The purchase of Ambry, which offers a suite of genetic testing for inherited and non-inherited diseases, marks a shift in Konica’s healthcare business—“the first stepping-stone to create an exciting new medical platform aimed at fulfilling the potential of precision medicine,” according to the press release.

Ambry has identified more than 45,000 mutations in at least 500 different genes.

Konica, as part of its part of its strategy to diversify and boost revenue from its printer business is already in healthcare, primarily with its X-ray diagnostic imaging systems, ultrasounds and other diagnostic devices. It has further ventured into precision diagnosis with its High Sensitive Tissue Testing, a proprietary cancer-detecting technology using fluorescent nanoparticles.

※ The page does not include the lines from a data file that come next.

(* ===== verification/Arena.v ===== *)
(** * Arena: the memory of a memtable

    [util/arena.h] and [util/arena.cc].  Addresses are integers, [nullptr] is
    0; the block returned by [new char[n]] is a parameter that depends on the
    blocks allocated so far. *)

From S2P Require Import Prelude.

Record Arena := mkArena {
  alloc_ptr_ : Z;
  alloc_bytes_remaining_ : Z;
  blocks_ : list (Z * Z);
  memory_usage_ : Z
}.

Definition Arena_init : Arena := mkArena 0 0 [] 0.

Definition kBlockSize : Z := 4096.

Section arena.
(** [new char[n]], given the blocks already allocated. *)
Context (new_char : list (Z * Z) → Z → Z).

(** [AllocateNewBlock(block_bytes)]. *)
Definition AllocateNewBlock (a : Arena) (block_bytes : Z) : Arena * Z :=
  let result := new_char (blocks_ a) block_bytes in
  (mkArena (alloc_ptr_ a) (alloc_bytes_remaining_ a) (blocks_ a ++ [(result, block_bytes)])
     (w64 (memory_usage_ a + w64 (block_bytes + 8))), result).

(** [AllocateFallback(bytes)]. *)
Definition AllocateFallback (a : Arena) (bytes : Z) : Arena * Z :=
  if decide (bytes > kBlockSize `div` 4) then AllocateNewBlock a bytes
  else
    let '(a, result) := AllocateNewBlock a kBlockSize in
    (mkArena (result + bytes) (kBlockSize - bytes) (blocks_ a) (memory_usage_ a), result).

(** [Allocate(bytes)]. *)
Definition Allocate (a : Arena) (bytes : Z) : res (Arena * Z) :=
  if decide (bytes > 0) then
    if decide (bytes <= alloc_bytes_remaining_ a) then
      Ret (mkArena (alloc_ptr_ a + bytes) (alloc_bytes_remaining_ a - bytes) (blocks_ a) (memory_usage_ a),
           alloc_ptr_ a)
    else Ret (AllocateFallback a bytes)
  else Abort.

(** [AllocateAligned(bytes)]. *)
Definition AllocateAligned (a : Arena) (bytes : Z) : res (Arena * Z) :=
  let align := 8 in
  let current_mod := Z.land (alloc_ptr_ a) (align - 1) in
  let slop := if decide (current_mod = 0) then 0 else align - current_mod in
  let needed := w64 (bytes + slop) in
  let '(a, result) :=
    if decide (needed <= alloc_bytes_remaining_ a) then
      (mkArena (alloc_ptr_ a + needed) (alloc_bytes_remaining_ a - needed) (blocks_ a) (memory_usage_ a),
       alloc_ptr_ a + slop)
    else AllocateFallback a bytes in
  if decide (Z.land result (align - 1) = 0) then Ret (a, result) else Abort.

(** [MemoryUsage()]. *)
Definition MemoryUsage (a : Arena) : Z := memory_usage_ a.

(** A sequence of requests: the size, and whether it is aligned.  The
    addresses returned. *)
Fixpoint allocate_all (a : Arena) (reqs : list (Z * bool)) : res (Arena * list (Z * Z)) :=
  match reqs with
  | [] => Ret (a, [])
  | (n, aligned) :: reqs =>
      '(a, p) ← (if aligned : bool then AllocateAligned a n else Allocate a n);
      '(a, ps) ← allocate_all a reqs;
      Ret (a, (p, n) :: ps)
  end.

(** ** Disjointness of what is allocated *)

(** Regions are pairs of an address and a size. *)
Definition inside (r b : Z * Z) : Prop := b.1 <= r.1 ∧ r.1 + r.2 <= b.1 + b.2.
Definition disjoint_regions (r s : Z * Z) : Prop := r.1 + r.2 <= s.1 ∨ s.1 + s.2 <= r.1.

(** What [new] promises: a fresh, aligned block. *)
Hypothesis new_char_fresh : ∀ blocks n, 0 < n → Forall (disjoint_regions (new_char blocks n, n)) blocks.
Hypothesis new_char_aligned : ∀ blocks n, new_char blocks n mod 8 = 0.

(** The arena after handing out [rs]: the regions are apart, inside the blocks,
    and the free part of the current block meets none of them. *)
Record arena_ok (a : Arena) (rs : list (Z * Z)) : Prop := {
  ar_free : alloc_bytes_remaining_ a = 0
    ∨ 0 < alloc_bytes_remaining_ a
      ∧ Exists (inside (alloc_ptr_ a, alloc_bytes_remaining_ a)) (blocks_ a)
      ∧ Forall (disjoint_regions (alloc_ptr_ a, alloc_bytes_remaining_ a)) rs;
  ar_inside : Forall (λ r, Exists (inside r) (blocks_ a)) rs;
  ar_disjoint : ForallOrdPairs disjoint_regions rs
}.

Lemma disjoint_sym r s : disjoint_regions r s → disjoint_regions s r.
Proof. unfold disjoint_regions. lia. Qed.

(** Parts of disjoint regions are disjoint. *)
Lemma disjoint_inside r s b : inside r b → disjoint_regions b s → disjoint_regions r s.
Proof. unfold disjoint_regions, inside. lia. Qed.

Lemma pairs_middle rs1 r rs2 :
  ForallOrdPairs disjoint_regions (rs1 ++ r :: rs2) → ForallOrdPairs disjoint_regions (r :: rs1 ++ rs2).
Proof.
  induction rs1 as [|s rs1 IH]; [done|]. cbn. intros H. inversion H as [|? ? H1 H2]; subst.
  apply IH in H2. inversion H2 as [|? ? H3 H4]; subst. apply Forall_app in H1 as [H1 H1'].
  inversion H1' as [|? ? Hsr H1'']; subst.
  constructor; [constructor; [by apply disjoint_sym|done]|]. constructor; [by apply Forall_app|done].
Qed.

(** A region of the free part: the rest of the free part stays apart. *)
Lemma take_free a rs p n free :
  arena_ok a rs → 0 < n → 0 < alloc_bytes_remaining_ a → alloc_ptr_ a <= p →
  p + n + free = alloc_ptr_ a + alloc_bytes_remaining_ a → 0 <= free →
  arena_ok (mkArena (p + n) free (blocks_ a) (memory_usage_ a)) ((p, n) :: rs).
Proof.
  intros [[H0|(_ & Hb & Hd)] Hi Hp] Hn Hr Hge Heq Hf; [lia|].
  assert (inside (p, n) (alloc_ptr_ a, alloc_bytes_remaining_ a)) as Hin by (unfold inside; cbn; lia).
  split; cbn [alloc_bytes_remaining_ alloc_ptr_ blocks_].
  - destruct (decide (free = 0)) as [->|]; [by left|]. right. split_and!; [lia|..].
    + eapply Exists_impl; [exact Hb|]. intros b. unfold inside. cbn. lia.
    + constructor; [unfold disjoint_regions; cbn; lia|]. eapply Forall_impl; [exact Hd|].
      intros s. apply disjoint_inside. unfold inside. cbn. lia.
  - constructor; [|done]. eapply Exists_impl; [exact Hb|]. unfold inside. cbn. lia.
  - constructor; [|done]. eapply Forall_impl; [exact Hd|]. intros s. by apply disjoint_inside.
Qed.

(** A fresh block meets no region handed out. *)
Lemma fresh_block a rs n s :
  arena_ok a rs → 0 < n → inside s (new_char (blocks_ a) n, n) → Forall (disjoint_regions s) rs.
Proof.
  intros Ha Hn Hs. eapply Forall_impl; [exact (ar_inside _ _ Ha)|].
  intros r (b & Hb & Hrb)%Exists_exists. pose proof (new_char_fresh (blocks_ a) n Hn) as Hf.
  rewrite Forall_forall in Hf. apply (disjoint_inside _ _ _ Hs), disjoint_sym.
  apply (disjoint_inside _ _ _ Hrb), disjoint_sym, Hf, Hb.
Qed.

Lemma AllocateFallback_ok a rs n :
  arena_ok a rs → 0 < n →
  let '(a', p) := AllocateFallback a n in arena_ok a' ((p, n) :: rs) ∧ p mod 8 = 0.
Proof.
  intros Ha Hn. unfold AllocateFallback, AllocateNewBlock. case_decide as Hbig; cbn [blocks_ memory_usage_].
  - split; [|apply new_char_aligned]. set (p := new_char (blocks_ a) n).
    assert (Forall (disjoint_regions (p, n)) rs) as Hp
      by (apply (fresh_block a rs n); [done|done|unfold inside; cbn; lia]).
    split; cbn [alloc_bytes_remaining_ alloc_ptr_ blocks_].
    + destruct (ar_free _ _ Ha) as [H0|(H1 & H2 & H3)]; [by left|]. right. split_and!; [done|..].
      * apply Exists_app. by left.
      * constructor; [|done]. apply Exists_exists in H2 as (b & Hb & Hin).
        pose proof (new_char_fresh (blocks_ a) n Hn) as Hf. rewrite Forall_forall in Hf.
        apply (disjoint_inside _ _ _ Hin), disjoint_sym, Hf, Hb.
    + constructor; [apply Exists_app; right; constructor; unfold inside; cbn; lia|].
      eapply Forall_impl; [exact (ar_inside _ _ Ha)|]. intros r Hr. apply Exists_app. by left.
    + constructor; [done|apply (ar_disjoint _ _ Ha)].
  - split; [|apply new_char_aligned]. set (p := new_char (blocks_ a) kBlockSize).
    assert (kBlockSize / 4 = 1024) as E by done.
    apply (take_free (mkArena p kBlockSize (blocks_ a ++ [(p, kBlockSize)]) _) rs p n (kBlockSize - n));
      cbn [alloc_bytes_remaining_ alloc_ptr_]; unfold kBlockSize in *; [|lia..].
    split; cbn [alloc_bytes_remaining_ alloc_ptr_ blocks_].
    + right. split_and!; [lia|apply Exists_app; right; constructor; unfold inside; cbn; lia|].
      apply (fresh_block a rs 4096); [done|lia|unfold inside; cbn; subst p; unfold kBlockSize; lia].
    + eapply Forall_impl; [exact (ar_inside _ _ Ha)|]. intros r Hr. apply Exists_app. by left.
    + apply (ar_disjoint _ _ Ha).
Qed.

Lemma Allocate_ok a rs n :
  arena_ok a rs → 0 < n → ∃ a' p, Allocate a n = Ret (a', p) ∧ arena_ok a' ((p, n) :: rs).
Proof.
  intros Ha Hn. unfold Allocate. rewrite decide_True by lia. case_decide as Hr.
  - eexists _, _. split; [done|]. apply (take_free a); [done|lia..].
  - pose proof (AllocateFallback_ok a rs n Ha Hn) as Hf. destruct (AllocateFallback a n) as [a' p].
    exists a', p. by destruct Hf.
Qed.

Lemma AllocateAligned_ok a rs n :
  arena_ok a rs → 0 < n < 2 ^ 63 →
  ∃ a' p, AllocateAligned a n = Ret (a', p) ∧ arena_ok a' ((p, n) :: rs) ∧ p mod 8 = 0.
Proof.
  intros Ha Hn. unfold AllocateAligned. pose proof (land_pow2_ones (alloc_ptr_ a) 3) as Hl.
  change (2 ^ 3 - 1) with (8 - 1) in Hl. rewrite Hl by lia. change (2 ^ 3) with 8.
  set (m := alloc_ptr_ a mod 8). set (slop := if decide (m = 0) then 0 else 8 - m).
  assert (0 <= slop < 8 ∧ (alloc_ptr_ a + slop) mod 8 = 0) as [Hsl Hal].
  { subst slop m. case_decide; dlia. }
  rewrite w64_small by mlia. clear Hl.
  assert (∀ p, p mod 8 = 0 → Z.land p (8 - 1) = 0) as Hland.
  { intros p Hp. change (8 - 1) with (2 ^ 3 - 1). rewrite land_pow2_ones by lia. done. }
  case_decide as Hr.
  - rewrite decide_True by by apply Hland. eexists _, _. split; [done|]. split; [|done].
    replace (alloc_ptr_ a + (n + slop)) with (alloc_ptr_ a + slop + n) by lia.
    apply (take_free a); [done|lia..].
  - pose proof (AllocateFallback_ok a rs n Ha ltac:(lia)) as Hf. destruct (AllocateFallback a n) as [a' p].
    destruct Hf as [Hok Hp]. rewrite decide_True by by apply Hland. by exists a', p.
Qed.

Lemma allocate_all_ok a rs reqs :
  arena_ok a rs → Forall (λ r, 0 < r.1 < 2 ^ 63) reqs →
  ∃ a' ps, allocate_all a reqs = Ret (a', ps) ∧ arena_ok a' (ps ++ rs)
    ∧ Forall2 (λ r p, p.2 = r.1 ∧ (r.2 = true → p.1 mod 8 = 0)) reqs ps.
Proof.
  intros Ha Hr. revert a rs Ha. induction Hr as [|[n al] reqs Hn Hr IH]; intros a rs Ha; cbn.
  - by exists a, [].
  - cbn in Hn.
    assert (∃ a1 p, (if al then AllocateAligned a n else Allocate a n) = Ret (a1, p)
      ∧ arena_ok a1 ((p, n) :: rs) ∧ (al = true → p mod 8 = 0)) as (a1 & p & -> & Ha1 & Hal).
    { destruct al.
      - destruct (AllocateAligned_ok a rs n Ha Hn) as (a1 & p & E & H1 & H2). by exists a1, p.
      - destruct (Allocate_ok a rs n Ha) as (a1 & p & E & H1); [lia|]. by exists a1, p. }
    cbn. destruct (IH a1 _ Ha1) as (a' & ps & -> & [H1 H2 H3] & Hps). cbn.
    exists a', ((p, n) :: ps). split; [done|]. split; [|by constructor].
    split; cbn [app].
    + destruct H1 as [?|(? & ? & H1)]; [by left|]. right. split_and!; [done|done|].
      by rewrite Permutation_middle.
    + by rewrite Permutation_middle.
    + by apply pairs_middle.
Qed.
End arena.

(** What is assumed of [new]: fresh, aligned blocks. *)
Definition new_ok (new_char : list (Z * Z) → Z → Z) : Prop :=
  (∀ blocks n, 0 < n → Forall (disjoint_regions (new_char blocks n, n)) blocks)
  ∧ (∀ blocks n, new_char blocks n mod 8 = 0).

(** ** Properties *)

(** The arena never hands out memory twice: whatever sequence of requests
    it serves, the regions are pairwise disjoint, each inside a block the
    arena owns, and the aligned ones start at a multiple of eight; no request
    fails.  [new] is assumed to return fresh aligned blocks. *)
Lemma arena_regions_disjoint (new_char : list (Z * Z) → Z → Z) reqs :
  new_ok new_char → Forall (λ r, 0 < r.1 < 2 ^ 63) reqs →
  ∃ a ps, allocate_all new_char Arena_init reqs = Ret (a, ps)
    ∧ Forall2 (λ r p, p.2 = r.1 ∧ (r.2 = true → p.1 mod 8 = 0)) reqs ps
    ∧ ForallOrdPairs disjoint_regions ps
    ∧ Forall (λ p, Exists (inside p) (blocks_ a)) ps.
Proof.
  intros [Hf Hal] Hr.
  destruct (allocate_all_ok new_char Hf Hal Arena_init [] reqs) as (a & ps & E & Ha & Hps); [|done|].
  - split; [by left|constructor..].
  - rewrite app_nil_r in Ha. exists a, ps. split_and!; [done|done|apply Ha..].
Qed.

(** Blocks one after the other. *)
Definition bump (blocks : list (Z * Z)) (n : Z) : Z :=
  8 * (foldr (λ b m, Z.max m ((b.1 + b.2) / 8 + 1)) 1 blocks).

Lemma bump_ok : new_ok bump.
Proof.
  split.
  - intros blocks n Hn. unfold bump. set (m := foldr _ _ _).
    assert (Forall (λ b, b.1 + b.2 <= 8 * m) blocks) as Hm.
    { subst m. induction blocks as [|b blocks IH]; cbn; constructor; [dlia|].
      eapply Forall_impl; [exact IH|]. cbn. lia. }
    eapply Forall_impl; [exact Hm|]. unfold disjoint_regions. cbn. lia.
  - intros blocks n. unfold bump. rewrite Z.mul_comm. apply Z_mod_mult.
Qed.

“The combination of these bioinformatics capabilities, alongside Konica Minolta’s HSTT technology will create new opportunities for drug discovery and clinical trials not currently available,” said Kiyotaka Fujii, senior executive officer and president of global healthcare at Konica in a statement. Konica plans to bring Ambry’s genetic testing capabilities first to Japan and then to Europe.

INCJ is capitalized at 300 billion yen—roughly $2.6 billion—with the Japanese government providing over 95% of the capital. It has the ability to invest up to $18 billion across a wide range of sectors including green energy, electronics, biotechnology, and infrastructure development.